表单的content-type：application/x-www-form-urlencoded; charset=UTF-8

表单的内容：

2   用户登录接口

是一个post请求，包含用户和密码。接收用户名和密码，到数据库中查询，根据用户名查询用户信息，查到之后进行密码比对，需要对密码进行md5加密后进行比对。比对成功后说明登录成功，需要生成一个token可以使用UUID。需要把用户信息写入redis，key就是token，value就是用户信息。返回token字符串。

2.1   Dao层

查询数据库tb_user表。根据用户名查询用户信息。

2.2   Service层

接收两个参数用户名、密码。调用dao层查询用户信息。生成token，把用户信息写入redis。返回token。使用TaotaoResult包装。

/**

* 用户登录

* <p>Title: userLogin</p>

* <p>Description: </p>

* @param username

* @param password

* @return

* @see com.taotao.sso.service.UserService#userLogin(java.lang.String, java.lang.String)

*/

@Override

public TaotaoResult userLogin(String username, String password) {

TbUserExample example = new TbUserExample();

Criteria criteria = example.createCriteria();

criteria.andUsernameEqualTo(username);

List<TbUser> list = userMapper.selectByExample(example);

//如果没有此用户名

if (null == list || list.size() == 0) {

return TaotaoResult.build(400, "用户名或密码错误");

}

TbUser user = list.get(0);

//比对密码

if (!DigestUtils.md5DigestAsHex(password.getBytes()).equals(user.getPassword())) {

return TaotaoResult.build(400, "用户名或密码错误");

}

//生成token

String token = UUID.randomUUID().toString();

//保存用户之前，把用户对象中的密码清空。

user.setPassword(null);

//把用户信息写入redis

jedisClient.set(REDIS_USER_SESSION_KEY + ":" + token, JsonUtils.objectToJson(user));

//设置session的过期时间

jedisClient.expire(REDIS_USER_SESSION_KEY + ":" + token, SSO_SESSION_EXPIRE);

//返回token

return TaotaoResult.ok(token);

}

2.3   Controller层

接收表单，包含用户、密码。

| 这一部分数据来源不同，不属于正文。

Lemma cache_ok_tail e c d d' : cache_ok (e :: c) d -> disk_capacity d' = disk_capacity d ->
  (forall s, s <> block_num e \/ ~ live e -> disk_read s d' = disk_read s d) -> cache_ok c d'.
Proof.
  intros C Hc R. split.
  - intros i j f g Ei Ej Lf Lg Eb. by injection (co_unique _ _ C (S i) (S j) f g Ei Ej Lf Lg Eb).
  - intros i f Ei Lf. rewrite Hc. exact (co_range _ _ C (S i) f Ei Lf).
  - intros i f Ei Lf. exact (co_data _ _ C (S i) f Ei Lf).
  - intros i f Ei Lf Hd. rewrite R; [exact (co_clean _ _ C (S i) f Ei Lf Hd)|].
    destruct (decide (0 < access_count e)) as [Le|]; [|by right]. left. intros Eq.
    by pose proof (co_unique _ _ C (S i) 0 f e Ei eq_refl Lf Le Eq).
Qed.

Lemma flush_entries_spec c : forall (w : World D), cache_ok c (disk w) ->
  exists w', flush_entries c w = (true, cleaned <$> c, w') /\ disk_capacity (disk w') = disk_capacity (disk w) /\
    forall x, disk_read x (disk w') = cview c (disk w) x.
Proof.
  induction c as [|e c IH]; intros w C; [by exists w|]. cbn [flush_entries fmap list_fmap].
  assert (forall d' x, disk_capacity d' = disk_capacity (disk w) ->
    (forall s, disk_read s d' = if (c_dirty e && (0 <? access_count e)) && (s =? block_num e) then Some (data e) else disk_read s (disk w)) ->
    cview c d' x = cview (e :: c) (disk w) x) as V.
  { intros d' x Hc R. assert (cache_ok c d') as C'.
    { apply (cache_ok_tail e c (disk w)); [done..|]. intros s Hs. rewrite R.
      destruct (c_dirty e && (0 <? access_count e)) eqn:W; [|done]. apply andb_true_iff in W as [_ W%Z.ltb_lt].
      destruct (Z.eqb_spec s (block_num e)); [|done]. by destruct Hs as [|Hs]; [|destruct Hs]. }
    unfold cview at 2. cbn [list_find]. destruct (decide (hit x e = true)) as [Hh|Hh].
    - apply hit_spec in Hh as [Le <-]. rewrite cview_miss.
      + rewrite R, (proj2 (Z.ltb_lt _ _)), andb_true_r, Z.eqb_refl, andb_true_r by done.
        destruct (c_dirty e) eqn:Hd; [done|]. exact (co_clean _ _ C 0 e eq_refl Le Hd).
      + intros i f Ei Lf Eq. by pose proof (co_unique _ _ C (S i) 0 f e Ei eq_refl Lf Le Eq).
    - unfold cview. destruct (list_find (fun e => hit x e = true) c) as [[j f]|]; [done|]. simpl. rewrite R.
      destruct (c_dirty e && (0 <? access_count e)) eqn:W; [|done]. apply andb_true_iff in W as [_ W%Z.ltb_lt].
      destruct (Z.eqb_spec x (block_num e)); [|done]. destruct Hh. by apply hit_spec. }
  destruct (c_dirty e && (0 <? access_count e)) eqn:W.
  - pose proof W as W0. apply andb_true_iff in W0 as [_ Le%Z.ltb_lt].
    destruct (write_at w (block_num e) (data e)) as (d1 & -> & C1 & R1);
      [exact (co_range _ _ C 0 e eq_refl Le)|exact (co_data _ _ C 0 e eq_refl Le)|].
    destruct (IH (mkWorld d1 (ticks w) (PSYCHIC_FS w))) as (w2 & E2 & C2 & V2).
    { apply (cache_ok_tail e c (disk w)); [done..|]. cbn [disk]. intros s Hs. rewrite R1.
      destruct (Z.eqb_spec s (block_num e)); [|done]. by destruct Hs as [|Hs]; [|destruct Hs]. }
    rewrite E2. exists w2. split; [by unfold cleaned; rewrite W|]. split; [cbn [disk] in C2; congruence|].
    intros x. rewrite V2. cbn [disk]. apply V; [done|]. intros s. by rewrite R1.
  - destruct (IH w) as (w2 & E2 & C2 & V2); [by apply (cache_ok_tail e c (disk w))|].
    rewrite E2. exists w2. split; [by unfold cleaned; rewrite W|]. split; [done|]. intros x. rewrite V2. by apply V.
Qed.

Lemma cleaned_ok c d d' : cache_ok c d -> disk_capacity d' = disk_capacity d -> (forall x, disk_read x d' = cview c d x) ->
  cache_ok (cleaned <$> c) d' /\ forall x, cview (cleaned <$> c) d' x = cview c d x.
Proof.
  intros C Hc R.
  assert (forall e, block_num (cleaned e) = block_num e /\ data (cleaned e) = data e /\ (live (cleaned e) <-> live e)) as Cl.
  { intros e. unfold cleaned, live. by destruct (_ && _). }
  assert (forall (i : nat) f, (cleaned <$> c) !! i = Some f -> live f ->
    exists e, c !! i = Some e /\ live e /\ block_num f = block_num e /\ data f = data e) as Inv.
  { intros i f E L. apply list_lookup_fmap_Some in E as (e & -> & E). destruct (Cl e) as (C1 & C2 & C3). exists e.
    split; [done|]. split; [by apply C3|done]. }
  assert (cache_ok (cleaned <$> c) d') as C'.
  { split.
    - intros i j f g Ei Ej Lf Lg Eb. destruct (Inv i f Ei Lf) as (e & E1 & E2 & E3 & _), (Inv j g Ej Lg) as (h & H1' & H2 & H3 & _).
      apply (co_unique _ _ C i j e h); congruence.
    - intros i f Ei Lf. destruct (Inv i f Ei Lf) as (e & E1 & E2 & -> & _). rewrite Hc. by eapply (co_range _ _ C i).
    - intros i f Ei Lf. destruct (Inv i f Ei Lf) as (e & E1 & E2 & _ & ->). by eapply (co_data _ _ C i).
    - intros i f Ei Lf _. destruct (Inv i f Ei Lf) as (e & E1 & E2 & -> & ->). rewrite R. by apply (cview_hit c d i). }
  split; [done|]. intros x. destruct (cview_cases (cleaned <$> c) x) as [(i & f & Ei & Lf & <-)|N].
  - rewrite (cview_hit _ d' i f) by done. destruct (Inv i f Ei Lf) as (e & E1 & E2 & -> & ->). symmetry. by apply (cview_hit c d i).
  - by rewrite cview_miss.
Qed.

(** The block cache is transparent.  On a healthy disk, while no access
    counter is about to wrap, a client of the cache sees one array of blocks,
    [cview]: [cached_read] returns the block and changes no view, evictions
    included; [cached_write] changes the view of its block and of no other;
    [flush_cache] succeeds, changes no view, and puts the view of every block
    on the disk.  All three keep the cache's invariant (a block is cached at
    most once, clean entries agree with the disk). *)
Theorem cache_transparent b bytes p (w : World D) : cache_ok (cache p) (disk w) -> cache p <> [] -> counts_low (cache p) ->
  0 <= b < disk_capacity (disk w) -> length bytes = 512%nat ->
  (exists got p' w', cached_read b p w = (Some got, p', w') /\ cview (cache p) (disk w) b = Some got /\
     cache_ok (cache p') (disk w') /\ forall x, cview (cache p') (disk w') x = cview (cache p) (disk w) x) /\
  (exists p' w', cached_write b bytes p w = (p', w') /\ cache_ok (cache p') (disk w') /\
     forall x, cview (cache p') (disk w') x = if x =? b then Some bytes else cview (cache p) (disk w) x) /\
  (exists p' w', flush_cache p w = (true, p', w') /\ cache_ok (cache p') (disk w') /\
     forall x, cview (cache p') (disk w') x = cview (cache p) (disk w) x /\
               disk_read x (disk w') = cview (cache p) (disk w) x).
Proof.
  intros C Hne L Hb Hl. split; [by apply cached_read_spec|]. split; [by apply cached_write_spec|].
  destruct (flush_entries_spec (cache p) w C) as (w' & E & Hc & R). destruct (cleaned_ok _ _ (disk w') C Hc R) as [C' V'].
  unfold flush_cache. rewrite E. eexists _, _. split; [done|]. split; [exact C'|]. intros x. by split; [apply V'|].
Qed.
End Cache.

Lemma mem_disk_capacity d : disk_capacity d = mem_capacity d.
Proof. done. Qed.

Lemma find_contiguous_state {D} n (w : World D) : (find_contiguous_blocks n w).2 = w.
Proof.
  unfold find_contiguous_blocks. destruct (PSYCHIC_FS w) as [p|]; [|done]. destruct (_ <=? _); [done|].
  destruct (find_run _ _ _ _); [done|]. destruct (_ =? _); [|done]. by destruct (list_find _ _) as [[? ?]|].
Qed.

(** ** A concrete disk

    An empty disk of 8192 sectors, formatted and mounted. *)

Section Concrete.
#[local] Instance sample_machine : Machine :=
  {| padding := fun _ => 170; stack := replicate 16 85; tick := fun t => t + 1 |}.
Definition blank : World MemDisk := mkWorld (mkMem 8192 ∅) 5 None.
Definition mounted_world : World MemDisk := (fs_mount (fs_format blank).2).2.
Definition mounted_fs : PsychicFs := default PsychicFs_new (PSYCHIC_FS mounted_world).

Lemma mounted_ready : PSYCHIC_FS mounted_world = Some mounted_fs /\ wf_fs mounted_fs /\
  mounted mounted_fs = true /\ mem_capacity (disk mounted_world) = 8192 /\ total_blocks (superblock mounted_fs) = 8192.
Proof.
  split; [vm_compute; reflexivity|]. split; [split; vm_compute; reflexivity|]. split; [vm_compute; reflexivity|].
  split; vm_compute; reflexivity.
Qed.

Lemma mounted_free : free_run mounted_fs 1 128.
Proof.
  destruct mounted_ready as (_ & _ & _ & _ & T). split; [done|]. split; [rewrite T; lia|].
  intros x Hx. assert (x = 128) as -> by lia. vm_compute. reflexivity.
Qed.

Lemma fs_write_read_witness : exists w', fs_write [97; 46; 116] [1; 2; 3] mounted_world = (Ok tt, w') /\
  fs_read [97; 46; 116] w' = (Ok [1; 2; 3], w') /\
  forall m, m <> [97; 46; 116] -> lookup_file m w' = lookup_file m mounted_world.
Proof.
  destruct mounted_ready as (P & W & M & C & T).
  apply (fs_write_read mounted_world mounted_fs [97; 46; 116] [1; 2; 3] 128).
  - split; [|exact P|exact W|exact M|].
    + unfold big. rewrite mem_disk_capacity, C. reflexivity.
    + rewrite mem_disk_capacity, C, T. reflexivity.
  - split; [unfold MAX_FILENAME_LEN; simpl; lia|]. split; [by vm_compute|by apply (bool_decide_unpack _)].
  - left. exists 0. split; [lia|vm_compute; reflexivity].
  - exact mounted_free.
Defined.

Lemma format_mount_empty_witness : 8192 <= mem_capacity (disk blank) /\
  exists w1 w2 p, fs_format blank = (Ok tt, w1) /\ fs_mount w1 = (Ok tt, w2) /\ ready w2 p /\
    total_blocks (superblock p) = 8192 /\ free_blocks (superblock p) = 8064 /\
    (forall n, unnamed n (disk w2)) /\ fs_list w2 = [] /\
    (forall k, 0 <= k < 256 -> in_use (slot (disk w2) k) = 0) /\
    (forall b, 128 <= b < 8192 -> is_block_allocated b p = false).
Proof. split; [done|]. apply (format_mount_empty blank); [done|cbn; lia]. Defined.

Lemma second_file_shares_blocks_witness :
  find_contiguous_blocks 1 mounted_world = (Ok 128, mounted_world) /\
  find_contiguous_blocks 1 (allocate_contiguous_blocks 128 1 mounted_world) =
    (Ok 128, allocate_contiguous_blocks 128 1 mounted_world).
Proof.
  assert (find_contiguous_blocks 1 mounted_world = (Ok 128, mounted_world)) as E.
  { assert ((find_contiguous_blocks 1 mounted_world).1 = Ok 128) as E1 by (vm_compute; reflexivity).
    rewrite (pair_fst _ _ E1). by rewrite find_contiguous_state. }
  split; [exact E|]. destruct mounted_ready as (P & W & _).
  destruct (second_file_shares_blocks mounted_world mounted_fs 128 1 P W) as [_ F]; [lia|exact E|exact F].
Defined.

Lemma fresh_cache : cache_ok (cache PsychicFs_new) (disk blank) /\ counts_low (cache PsychicFs_new).
Proof.
  assert (forall (i : nat) e, cache PsychicFs_new !! i = Some e -> ~ live e) as N.
  { intros i e E. change (cache PsychicFs_new) with (replicate CACHE_SIZE CacheEntry_empty) in E.
    apply lookup_replicate in E as [-> _]. done. }
  split; [|by apply Forall_replicate].
  split; [intros i j e f Ei|intros i e Ei|intros i e Ei|intros i e Ei]; by pose proof (N i e Ei).
Qed.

调用Service进行登录返回TaotaoResult。

//用户登录

@RequestMapping(value="/login", method=RequestMethod.POST)

@ResponseBody

public TaotaoResult userLogin(String username, String password) {

try {

TaotaoResult result = userService.userLogin(username, password);

return result;

} catch (Exception e) {

e.printStackTrace();

return TaotaoResult.build(500, ExceptionUtil.getStackTrace(e));

}

}

3   通过token查询用户信息

3.1   业务分析

根据token判断用户是否登录或者session是否过期。接收token，根据token到redis中取用户信息。判断token字符串是否对应用户信息，如果不对应说明token非法或者session已过期。取到了说明用户就是正常的登录状态。返回用户信息，同时重置用户的过期时间。

3.2   Dao层

使用JedisClient实现类。

3.3   Service层

接收token，调用dao，到redis中查询token对应的用户信息。返回用户信息并更新过期时间。

@Override

public TaotaoResult getUserByToken(String token) {

//根据token从redis中查询用户信息

String json = jedisClient.get(REDIS_USER_SESSION_KEY + ":" + token);

//判断是否为空

if (StringUtils.isBlank(json)) {

return TaotaoResult.build(400, "此session已经过期，请重新登录");

}

//更新过期时间

jedisClient.expire(REDIS_USER_SESSION_KEY + ":" + token, SSO_SESSION_EXPIRE);

//返回用户信息

return TaotaoResult.ok(JsonUtils.jsonToPojo(json, TbUser.class));

}

3.4   Controller层

接收token调用Service返回用户信息，使用TaotaoResult包装。

请求的url：

http://sso.taotao.com/user/token/{token}

@RequestMapping("/token/{token}")

@ResponseBody

public Object getUserByToken(@PathVariable String token, String callback) {

TaotaoResult result = null;

try {

result = userService.getUserByToken(token);

} catch (Exception e) {

e.printStackTrace();

result = TaotaoResult.build(500, ExceptionUtil.getStackTrace(e));

}

//判断是否为jsonp调用

if (StringUtils.isBlank(callback)) {

return result;

} else {

MappingJacksonValue mappingJacksonValue = new MappingJacksonValue(result);

mappingJacksonValue.setJsonpFunction(callback);

return mappingJacksonValue;

}

}